E'in un certo senso l'ipertrofia dell'essere reperibile e rintracciabile anche a costo di invadere ogni angolo di intimità, di silenzio mediatico magari trovato con fatica dopo ore di inter-azioni. Scovarti a tutti costi è ormai il modo con cui il web da la caccia agli utenti travalicando il senso del limite dando fiato all'estremo opposto di chi rimpiange il telefono a gettoni, il commodore 64 o il modem che litigava con la presa telefonica per funzionare. La copertura (del segnale) è diventata una cappa sovrastante ogni altra relazione, la nuvola fantozziana che ti segue ovunque senza avere scampo.

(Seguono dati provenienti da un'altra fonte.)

(** ** Reachable states *)

(** What the handler does meets the contracts where it is called. *)
Definition handler_ok r (h : list act) (now : Z) (answers : list answer) : bool :=
  match dispatch now answers r with Done Call r' => acts_ok r' h | _ => true end.

Lemma round_good r h now answers :
  inv r -> env_ok r now answers = true -> handler_ok r h now answers = true ->
  runs (exec_round h now answers)
    (fun _ r' => inv r' /\ (timely (trace r) -> timely (trace r')) /\
       exists tr, trace r' = trace r ++ tr /\ spec_round h (abs r) tr (abs r')) r.
Proof.
  intros Hi Henv Hh. unfold exec_round. step_eff. destruct (eff_done _ _ _ (dispatch_ok r now answers Hi Henv)) as (n & r1 & E & Hi1 & Ht1 & tr & Etr & Hn).
  unfold handler_ok in Hh. rewrite E in Hh. unfold runs at 1. rewrite E. destruct n as [|b].
  - step_eff. eapply eff_mono; [exact (acts_good h r1 Hi1 Hh)|]. intros [] r2 (Hi2 & Ea2 & Et2). step_eff. rewrite Et2, Ea2.
    split; [done|]. split; [done|]. exists tr. split; [done|]. now apply called_round.
  - step_eff. destruct Hn as (Hj & Ea & Htr). split; [done|]. split; [done|]. exists tr. split; [done|]. rewrite Ea. now apply RoundIdle.
Qed.

(** The program sets the reactor up and runs the loop. *)
Inductive reaches : R -> Prop :=
  | ReachInit : reaches BReactor_Init
  | ReachAct r a r' : reaches r -> act_ok r a = true -> run_act a r = Done tt r' -> reaches r'
  | ReachRound r h now answers r' :
      reaches r -> exiting r = false -> env_ok r now answers = true -> handler_ok r h now answers = true ->
      exec_round h now answers r = Done true r' -> reaches r'.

Non a caso un'indicatore per viaggiare e prenotare un hotel è il wifi disponibile e gratuito con buona pace della bellezza indescrivibile della spiaggia o il livello di ristorazione. Tutto questo dovrebbe domandarci se connettere vuol dire contamporaneamente 'legare' cioè tenere a se, costruire qualcosa di profondo. Se si tratta solo di aumentare la quantità di amici o followers abbassando la qualità della comunicazione allora dovremmo tutti trovare tempo per relazioni di qualità. La luce rossa di off line andrebbe prescritta, speriamo non dal medico ma dal buonsenso e poter dire qualche volta 'non ci sono per nessuno' sarebbe molto più rivoluzionario di ogni altra cosa. Come dice il futurista Marcel Bullinga, 'bisognerebbe anche tornare ad imparare il valore del silenzio, della contemplazione e, qualche volta, a ignorare le persone'.